Leaderboard

My compliments to the chef, for cooking up such a rockin' concoction

erogenousjones17

Hero Member
Messages
1,709
Ridiculous thread title.  :doh:

Anyway, I went to a jam the other day with my yellow W LPS. I've always been partial to that guitar's sound, and I got a lot of compliments on it from the other guys that were there. But not one person commented on the guitar's appearance. The it occured to me -- though it seems so obvious -- that I am far more pleased that the guitar sounds killer than I would be if it only looked good.

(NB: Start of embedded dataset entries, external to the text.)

(** The log of a receiver accounts for every frame: whatever the order of processed
    frames and reports, the reported frame counts and missed-packet counts plus the pending
    ones are the number of frames and the sum of their missing packets (as 64-bit counters). *)
Lemma frame_stats_conservation (xs : list (stats_step Z)) (s : FrameStats.FrameStatsCollector) :
  let (s1, frames) := stats_run (key := "frames_counter") (w := 64) xs s in
  let (s2, missed) := stats_run (key := "n_missed_packets") (w := 64) xs s in
  u64 (frames + FrameStats.frames_counter s1) =
    u64 (FrameStats.frames_counter s + zlen (events xs)) /\
  u64 (missed + FrameStats.n_missed_packets s2) =
    u64 (FrameStats.n_missed_packets s + foldr (fun n acc => Z.max 0 n + acc) 0 (events xs)).
Proof.
  pose proof (stats_run_from (key := "frames_counter") (w := 64) xs s 0) as H1.
  pose proof (stats_run_from (key := "n_missed_packets") (w := 64) xs s 0) as H2.
  unfold stats_run.
  destruct (fold_left (stats_run1 (key := "frames_counter") (w := 64)) xs (s, 0)) as [s1 frames].
  destruct (fold_left (stats_run1 (key := "n_missed_packets") (w := 64)) xs (s, 0)) as [s2 missed].
  unfold u64. simpl in *. rewrite H1, H2 by done.
  split; do 2 f_equal; clear; induction xs as [|[e|? ?] xs IH]; simpl in *; try done;
    rewrite ?zlen_cons; unfold total_weight in *; simpl in *; lia.
Qed.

So here's my question for you guys: How much tone (assuming "tone" is a quantifiable thing) are you willing to sacrifice for the sake of appearance. Or, conversely, how much aesthetic appeal are you willing to give up for a great sound?
 
I'm willing to sacrifice a significant amount of looks for better playability, tone and comfort. But, if I was an entertainer playing sold-out concerts, then I'd have to have the best looks and the best tone!
 
Why sacrifice when you could have both?  This sound and feel vs. appearance thing always puzzles me.  Daisy Rock, Laguna, and those Hello Kitty Strats, surely one of them sounds awesome, but who's going to play it.  Besides, with beauty being in the eye of the beholder, you think your Yellow L5S looks good.
 
That's true. I guess this is just a hypothetical thing, i.e., if you had a really ugly guitar that played and sounded great, would you be happy playing it? Im willing to bet some people -- though not anyone here, I suspect -- wouldn't be.
 
we had this guy show up at a work shop a few months back that had this no name beat up guitar from the 70s that had so much tone to the bone everybody's head snapped when he cranked it up.
I tried to buy it right on the spot. I think style and appearance we play around with a lot here. But a guitar with tone like that could be a ugly a bed bugs ass and it would be desirable.
 
Jim, I know where you coming from, but in most cases, it ain't the guitar.  I play others' gear, and have others play mine, and it always sounds like whose playing it.  I've fallen for that, "it's the gear" and "I need to get this to do that" enough times to know better.  Typically, amps make guitars sound better than guitars make amps sound.  Did you play the guitar?  Did he play one of yours?  Some tools make the work easier and prettier, but it in the end it's an extension of the craftsman.  I'd be more interested in what he did to the amp, what knobs he turned.  If he's playing an old beat up no name guitar, he'd probably agree it ain't the guitar, just about finding the sweetspot on the gear.
 
I've had some guitars where I get compliments on both the guitar and my playing.  Other times just the playing.  If I got a compliment just on the guitar after a show I'd be a little bummed.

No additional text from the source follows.